▶ [EXERCISE AIM]
Transcribe every line of the entries exactly.

▶ [DATA SUPPLIED]

Definition set_notify_pref_codec : frame_codec :=
  FrameCodec oc_set_notify_pref OC_MSG_SET_NOTIFY_PREF id oc_encode_set_notify_pref oc_decode_set_notify_pref wf_oc_set_notify_pref.
Lemma set_notify_pref_lawful : fc_lawful set_notify_pref_codec.
Proof. lawful set_notify_pref_codec oc_encode_set_notify_pref oc_decode_set_notify_pref. Qed.
Lemma set_notify_pref_safe : rd_safe oc_decode_set_notify_pref.
Proof. unfold oc_decode_set_notify_pref; solve_safe. Qed.

Definition oc_encode_list_notify_prefs (version : Z) : encoder :=
  frame version OC_MSG_LIST_NOTIFY_PREFS id.

Definition oc_decode_list_notify_prefs : rd unit := r_done tt.

Definition list_notify_prefs_codec : frame_codec :=
  FrameCodec unit OC_MSG_LIST_NOTIFY_PREFS id (fun version _ => oc_encode_list_notify_prefs version) oc_decode_list_notify_prefs (fun _ => True).
Lemma list_notify_prefs_lawful : fc_lawful list_notify_prefs_codec.
Proof. lawful_empty list_notify_prefs_codec oc_encode_list_notify_prefs oc_decode_list_notify_prefs. Qed.
Lemma list_notify_prefs_safe : rd_safe oc_decode_list_notify_prefs.
Proof. unfold oc_decode_list_notify_prefs; solve_safe. Qed.

Definition oc_encode_notify_prefs (version : Z) (m : oc_notify_prefs) : encoder :=
  frame version OC_MSG_NOTIFY_PREFS (
    oc_w_u8 (notify_prefs_notify_default m) ;;
    oc_w_u16 (notify_prefs_count m) ;;
    w_each (fun x =>
      oc_w_u64 (notify_pref_entry_channel_id x) ;;
      oc_w_u8 (notify_pref_entry_level x) ;;
      oc_w_u8 (notify_pref_entry_muted x)) (ztake (notify_prefs_count m) (notify_prefs_entries m))).

Definition oc_decode_notify_prefs (cap : Z) : rd oc_notify_prefs :=
  dflt <- oc_r_u8 ;;
  count <- oc_r_u16 ;;
  entries <- r_for_ok (Z.to_nat count) (
    cid <- oc_r_u64 ;;
    level <- oc_r_u8 ;;
    muted <- oc_r_u8 ;;
    rret (mk_oc_notify_pref_entry cid level muted)) ;;
  r_done (mk_oc_notify_prefs dflt count (ztake cap entries)).

Definition wf_notify_prefs (cap : Z) (m : oc_notify_prefs) : Prop :=
  wf_oc_notify_prefs m ∧
  notify_prefs_count m = zlen (notify_prefs_entries m) ∧
  zlen (notify_prefs_entries m) <= cap.
#[export] Hint Unfold wf_notify_prefs : wf.

Definition notify_prefs_codec (cap : Z) : frame_codec :=
  FrameCodec oc_notify_prefs OC_MSG_NOTIFY_PREFS id oc_encode_notify_prefs (oc_decode_notify_prefs cap) (wf_notify_prefs cap).
Lemma notify_prefs_complete cap : fc_complete (notify_prefs_codec cap).
Proof. complete notify_prefs_codec oc_encode_notify_prefs oc_decode_notify_prefs. Qed.
Lemma notify_prefs_safe cap : rd_safe (oc_decode_notify_prefs cap).
Proof. unfold oc_decode_notify_prefs; solve_safe. Qed.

▶ [RESULT FOR THIS EXERCISE]
Definition set_notify_pref_codec : frame_codec :=
  FrameCodec oc_set_notify_pref OC_MSG_SET_NOTIFY_PREF id oc_encode_set_notify_pref oc_decode_set_notify_pref wf_oc_set_notify_pref.
Lemma set_notify_pref_lawful : fc_lawful set_notify_pref_codec.
Proof. lawful set_notify_pref_codec oc_encode_set_notify_pref oc_decode_set_notify_pref. Qed.
Lemma set_notify_pref_safe : rd_safe oc_decode_set_notify_pref.
Proof. unfold oc_decode_set_notify_pref; solve_safe. Qed.

Definition oc_encode_list_notify_prefs (version : Z) : encoder :=
  frame version OC_MSG_LIST_NOTIFY_PREFS id.

Definition oc_decode_list_notify_prefs : rd unit := r_done tt.

Definition list_notify_prefs_codec : frame_codec :=
  FrameCodec unit OC_MSG_LIST_NOTIFY_PREFS id (fun version _ => oc_encode_list_notify_prefs version) oc_decode_list_notify_prefs (fun _ => True).
Lemma list_notify_prefs_lawful : fc_lawful list_notify_prefs_codec.
Proof. lawful_empty list_notify_prefs_codec oc_encode_list_notify_prefs oc_decode_list_notify_prefs. Qed.
Lemma list_notify_prefs_safe : rd_safe oc_decode_list_notify_prefs.
Proof. unfold oc_decode_list_notify_prefs; solve_safe. Qed.

Definition oc_encode_notify_prefs (version : Z) (m : oc_notify_prefs) : encoder :=
  frame version OC_MSG_NOTIFY_PREFS (
    oc_w_u8 (notify_prefs_notify_default m) ;;
    oc_w_u16 (notify_prefs_count m) ;;
    w_each (fun x =>
      oc_w_u64 (notify_pref_entry_channel_id x) ;;
      oc_w_u8 (notify_pref_entry_level x) ;;
      oc_w_u8 (notify_pref_entry_muted x)) (ztake (notify_prefs_count m) (notify_prefs_entries m))).

Definition oc_decode_notify_prefs (cap : Z) : rd oc_notify_prefs :=
  dflt <- oc_r_u8 ;;
  count <- oc_r_u16 ;;
  entries <- r_for_ok (Z.to_nat count) (
    cid <- oc_r_u64 ;;
    level <- oc_r_u8 ;;
    muted <- oc_r_u8 ;;
    rret (mk_oc_notify_pref_entry cid level muted)) ;;
  r_done (mk_oc_notify_prefs dflt count (ztake cap entries)).

Definition wf_notify_prefs (cap : Z) (m : oc_notify_prefs) : Prop :=
  wf_oc_notify_prefs m ∧
  notify_prefs_count m = zlen (notify_prefs_entries m) ∧
  zlen (notify_prefs_entries m) <= cap.
#[export] Hint Unfold wf_notify_prefs : wf.

Definition notify_prefs_codec (cap : Z) : frame_codec :=
  FrameCodec oc_notify_prefs OC_MSG_NOTIFY_PREFS id oc_encode_notify_prefs (oc_decode_notify_prefs cap) (wf_notify_prefs cap).
Lemma notify_prefs_complete cap : fc_complete (notify_prefs_codec cap).
Proof. complete notify_prefs_codec oc_encode_notify_prefs oc_decode_notify_prefs. Qed.
Lemma notify_prefs_safe cap : rd_safe (oc_decode_notify_prefs cap).
Proof. unfold oc_decode_notify_prefs; solve_safe. Qed.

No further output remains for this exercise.